In Vivo and in Vitro Antiviral Effects of Berberine on Influenza Virus
ABSTRACT To explore the potential effects of berberine on influenza virus infection both in vitro and in vivo.
In vitro anti-influenza virus assays were performed by cytopathogenic effect and neuraminidase assays in Madin Darby canine kidney cells. In vivo anti-influenza virus assays were performed on the viral pneumonia model of mice. The numbers of mice that died within day 2 to day 14 postinfection were recorded to calculate the mortality. On days 2, 4, and 6, the viral titers in the lungs were determined by hemagglutination assay; hematoxylin/eosin staining was used to assess the pathogenic changes of lung tissues; the concentrations of tumor necrosis factor-alpha (TNF-α) and monocyte specific chemoattractant molecule (MCP-1) were measured by radio immunoassay or enzyme-linked immunosorbent assay; the concentrations of nitric oxide (NO) and inducible nitric oxide synthetase (iNOS) were detected by colorimetric method; reverse transcription polymerase chain reaction was used to detect the mRNA level of TNF-α and MCP-1.
Berberine showed inhibitory effects on cytopathogenic effects and neuraminidase activity of virus, with the therapeutic index 9.69. In vivo, berberine decreased mice mortality from 90% to 55%, reduced virus titers in the lungs on day 2 postinfection (P<0.05).

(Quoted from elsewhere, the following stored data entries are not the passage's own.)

(* ===== verification/Paged.v ===== *)
(** The whole system over the real page tables.

    System.v proves its theorems for any address spaces; Isolation.v shows the
    memory manager to be such.  Here the two are put together: the world of the
    kernel is the machine's memory with its page tables ([mm B]), and what a
    reachable state and a step mean is said in translations and physical frames. *)
From S2P Require Import Prelude Status Alloc AvlTree MsgQueue PriorityQueue Paging Mmgr Space Context Kernel Syscalls System Isolation.

Section paged.
Context {H B : Type} `{KHeapOk H} `{BitmapHeapOk B} (spaces : gset Z) (k : Z) (Hk : 1 <= k <= 1023).
Context (uninit kernel_start : Z) (fuel : nat).
Implicit Types s : kst H (mm B).

#[local] Instance paged_ok : AddressSpacesOk (mm B) := mm_spaces_ok spaces k Hk.
#[local] Instance paged_map : AddressSpacesMap (mm B) := mm_spaces_map spaces k Hk.

(** The states of the kernel on this machine. *)
Definition paged_reachable s : Prop := reachable uninit kernel_start fuel s.
Definition paged_step s (e : event) (r : exit Z) s' : Prop := step uninit fuel s e r s'.

(** The physical address an access to [va] in space [t] reaches, for the addresses
    below the kernel.  An access above them by a program is stopped by the user
    bit of the entries there, which the translation of Paging.v leaves out. *)
Definition reaches s (t va : Z) (write : bool) (pa : Z) : Prop :=
  t ∈ spaces /\ user k va /\ translate (view (world s) t) write va = Some pa.

Lemma paged_world s : paged_reachable s -> wf_world spaces k (world s).
Proof. intros [I _]%reachable_inv. apply I. Qed.

(** A space whose bytes did not change has the same writable pages and contents. *)
Lemma byte_kept s s' t va pa : byte_at spaces k (world s') t va = byte_at spaces k (world s) t va ->
  reaches s t va true pa -> exists pa', reaches s' t va true pa' /\ phys_byte (world s') pa' = phys_byte (world s) pa.
Proof.
  intros E (Ht & Hu & Ep). rewrite (byte_at_user spaces k (world s)), Ep in E by done. cbn in E.
  apply byte_at_inv in E as (_ & _ & pa' & Ep' & ->). by exists pa'.
Qed.

End paged.

(** ** Two processes on the machine of Isolation.v *)
Definition paged_fresh : kst demo_heap (mm frame_list) :=
  KState (kernel demo_fresh) (kheap demo_fresh) (objs demo_fresh) (demo_world [16; 17; 18; 19; 20]%positive).
Definition paged_enter (t : Z) (s : kst demo_heap (mm frame_list)) : kst demo_heap (mm frame_list) :=
  KState (kernel s) (kheap s) (objs s) (MM (loaded (mem (world s)) t) (page_map (world s))).
Definition paged_spawn (t : Z) (s : kst demo_heap (mm frame_list)) := kernel_spawn_process demo_start 0x400000 1 t s.
Definition paged_one := ran (paged_spawn 0x1000 paged_fresh) paged_fresh.
Definition paged_two := ran (paged_spawn 0x4000 (paged_enter 0x4000 paged_one)) paged_fresh.
Definition paged_running := ran (kernel_advance_scheduler paged_two) paged_two.
Definition paged_waiting := ran (handle 0 5 demo_receive paged_running) paged_two.
Definition paged_sent := ran (handle 0 5 demo_send paged_waiting) paged_two.

Lemma paged_k : 1 <= 768 <= 1023.
Proof. lia. Qed.

#[local] Instance demo_paged_ok : AddressSpacesOk (mm frame_list) := paged_ok demo_spaces 768 paged_k.
#[local] Instance demo_paged_map : AddressSpacesMap (mm frame_list) := paged_map demo_spaces 768 paged_k.

Lemma paged_stack_page : user 768 (u32 (demo_start - 4096)).
Proof. by split. Qed.

Lemma paged_fresh_world : wf_world demo_spaces 768 (world paged_fresh).
Proof.
  apply demo_world_wf. intros p Hp. rewrite !elem_of_cons in Hp.
  destruct Hp as [->|[->|[->|[->|[->|Hp]]]]]; [done..|]. by apply elem_of_nil in Hp.
Qed.

Lemma paged_booted_one : booted demo_start paged_one.
Proof.
  apply (boot_spawn _ paged_fresh 0x400000 1 0x1000 1).
  - apply boot_fresh. unfold fresh. split_and!; try done; [apply empty_queue_valid|exact paged_fresh_world].
  - by apply demo_space; left.
  - exact paged_stack_page.
  - apply (bool_decide_unpack _). by vm_compute.
  - apply ran_ok. by vm_compute.
Qed.

Lemma paged_booted_two : booted demo_start paged_two.
Proof.
  apply (boot_spawn _ (paged_enter 0x4000 paged_one) 0x400000 1 0x4000 2).
  - apply (boot_load _ paged_one); [exact paged_booted_one|].
    pose proof (booted_inv _ _ paged_booted_one) as [I _ _ _ _].
    destruct (load_run demo_spaces 768 paged_k (world paged_one) 0x4000) as (w & [= <-] & Hw & _); [apply I|by apply demo_space; right|exact Hw].
  - by apply demo_space; right.
  - exact paged_stack_page.
  - apply (bool_decide_unpack _). by vm_compute.
  - apply ran_ok. by vm_compute.
Qed.

Lemma paged_demo_reachable : reachable 0 demo_start 5 paged_running.
Proof.
  apply (reach_boot _ _ _ paged_two 128); [exact paged_booted_two|]. apply ran_ok. by vm_compute.
Qed.

(** The buffer is on the stack page of the space in use. *)
Lemma paged_user_range (s : kst demo_heap (mm frame_list)) : running s ->
  forallb (fun i => bool_decide (is_Some (byte_at demo_spaces 768 (world s) (cr3 (mem (world s))) (demo_buffer_at + Z.of_nat i))))
    (seq 0 32) = true ->
  user_range (world s) (as_current (world s)) demo_buffer_at 32.
Proof.
  intros [I _] Hall. split; [apply I|]. intros i Hi. rewrite forallb_forall in Hall.
  specialize (Hall (Z.to_nat i)). rewrite Z2Nat.id in Hall by lia. eapply bool_decide_eq_true_1. apply Hall, in_seq. lia.
Qed.

Lemma paged_step_receive : step 0 5 paged_running demo_receive (LoadContext 320) paged_waiting.
Proof.
  split; [|apply ran_ok; by vm_compute]. split; [|done]. intros _. apply paged_user_range; [|by vm_compute].
  exact (reachable_inv _ _ _ _ paged_demo_reachable).
Qed.

Lemma paged_step_send : step 0 5 paged_waiting demo_send (Returned 0) paged_sent.
Proof. split; [|apply ran_ok; by vm_compute]. by split. Qed.

(** * Properties *)

(** C3: In every state the system can reach over the real page tables by programs
    that make only [allowed] calls (they map user pages and receive into mapped buffers of
    their own), the processor uses the directory of the active process; through
    the addresses below the kernel, in any space, no access
    reaches a page table, a directory or a free frame, and no frame
    is reached from two pages: the user memories of the processes are disjoint.
    What keeps programs from the addresses above, the user bit of the entries, is not part of
    the statement; and [mmap] of a page in the page-table window, which the code
    accepts, is not [allowed]. *)
Theorem paged_spaces_private {H B} `{KHeapOk H} `{BitmapHeapOk B} spaces k Hk uninit kernel_start fuel (s : kst H (mm B)) :
  paged_reachable spaces k Hk uninit kernel_start fuel s ->
  (exists x, procs (objs s) !! active_process (kernel s) = Some x /\ cr3 (mem (world s)) = page_table x) /\
  (forall t va write pa, reaches spaces k s t va write pa ->
    ~ is_meta spaces (world s) (frame_at pa) /\ (frame_at pa ∉ free_blocks (page_map (world s)))) /\
  (forall t t' va va' write write' pa pa', reaches spaces k s t va write pa -> reaches spaces k s t' va' write' pa' ->
    frame_at pa = frame_at pa' -> t = t' /\ va / 4096 = va' / 4096).
Proof.
  intros R. pose proof (paged_world spaces k Hk uninit kernel_start fuel s R) as Hw. apply reachable_inv in R as [I (x & Hx & Hc)]. split; [by exists x|]. split.
  - intros t va write pa (Ht & Hu & E%translate_readable). by apply (ww_leaf _ _ _ Hw t va).
  - intros t t' va va' write write' pa pa' (Ht & Hu & E%translate_readable) (Ht' & Hu' & E'%translate_readable).
    by apply (ww_private _ _ _ Hw).
Qed.

Lemma paged_spaces_private_witness :
  reaches demo_spaces 768 paged_waiting 0x1000 0xBFFFF100 true 0x10100 /\
  reaches demo_spaces 768 paged_waiting 0x4000 0xBFFFF100 true 0x12100 /\
  ~ is_meta demo_spaces (world paged_waiting) (frame_at 0x10100).
Proof.
  assert (reaches demo_spaces 768 paged_waiting 0x1000 0xBFFFF100 true 0x10100) as R1.
  { split; [by apply demo_space; left|]. split; [by split|]. by vm_compute. }
  split; [exact R1|]. split.
  - split; [by apply demo_space; right|]. split; [by split|]. by vm_compute.
  - destruct (paged_spaces_private demo_spaces 768 paged_k 0 demo_start 5 paged_waiting) as (_ & Hp & _).
    + eapply reach_step; [exact paged_demo_reachable|exact paged_step_receive].
    + apply (Hp _ _ _ _ R1).
Defined.

(** C14: An [allowed] step of the running program, on the real page tables, leaves the
    memory of every other space below the kernel readable and writable where it was and with
    the same contents; the one exception is the 32-byte buffer of a process that the
    step's [send] delivers a message to. *)
Theorem paged_step_isolated {H B} `{KHeapOk H} `{BitmapHeapOk B} spaces k Hk uninit kernel_start fuel (s : kst H (mm B)) e r s' :
  paged_reachable spaces k Hk uninit kernel_start fuel s ->
  paged_step spaces k Hk uninit fuel s e r s' ->
  exists o, (is_Some o -> sends e) /\
    forall t va pa, reaches spaces k s t va true pa -> t <> cr3 (mem (world s)) ->
      (exists pa', reaches spaces k s' t va true pa' /\ phys_byte (world s') pa' = phys_byte (world s) pa) \/
      exists p d, o = Some p /\ procs (objs s) !! p = Some d /\ t = page_table d /\ message_buffer d <= va < message_buffer d + 32.
Proof.
  intros R%reachable_inv St%(step_effect (AddressSpacesMap0 := paged_map spaces k Hk)); [|done].
  destruct (effect_isolated e s r s' R St) as (_ & _ & o & Iso & Ho). exists o. split; [done|].
  intros t va pa Hr Hne. destruct (is_memory _ _ _ Iso t va) as [E|[?|?]]; [left; by eapply byte_kept|done|by right].
Qed.

Lemma paged_step_isolated_witness : exists o, (is_Some o -> sends demo_send) /\
  forall t va pa, reaches demo_spaces 768 paged_waiting t va true pa -> t <> cr3 (mem (world paged_waiting)) ->
    (exists pa', reaches demo_spaces 768 paged_sent t va true pa' /\ phys_byte (world paged_sent) pa' = phys_byte (world paged_waiting) pa) \/
    exists p d, o = Some p /\ procs (objs paged_waiting) !! p = Some d /\ t = page_table d /\ message_buffer d <= va < message_buffer d + 32.
Proof.
  apply (paged_step_isolated demo_spaces 768 paged_k 0 demo_start 5 paged_waiting demo_send (Returned 0) paged_sent).
  - eapply reach_step; [exact paged_demo_reachable|exact paged_step_receive].
  - exact paged_step_send.
Defined.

The lung histology scores were 1.50 ± 0.67, 4.50 ± 1.00, and 5.50 ± 1.00 in the berberine group on days 2, 4, and 6, respectively, which were significantly reduced compared to 2.17 ± 0.22, 6.83 ± 0.44, and 8.50 ± 0.33 in the infected group (P<0.05). The productions of NO and iNOS were repressed by berberine compared with those in the infected group (P<0.01). The transcription and expression of TNF-α were inhibited by berberine on day 4 (P<0.01) and day 6 (P<0.05), and those of MCP-1 were inhibited on day 6 (P<0.01) compared with the infected group.
Berberine exhibited antiviral effects on the influenza virus both in vitro and in vivo. The possible therapeutic mechanism of berberine on influenza-induced viral pneumonia might be inhibiting the virus infection, as well as improving the pathogenic changes by repressing inflammatory substances release.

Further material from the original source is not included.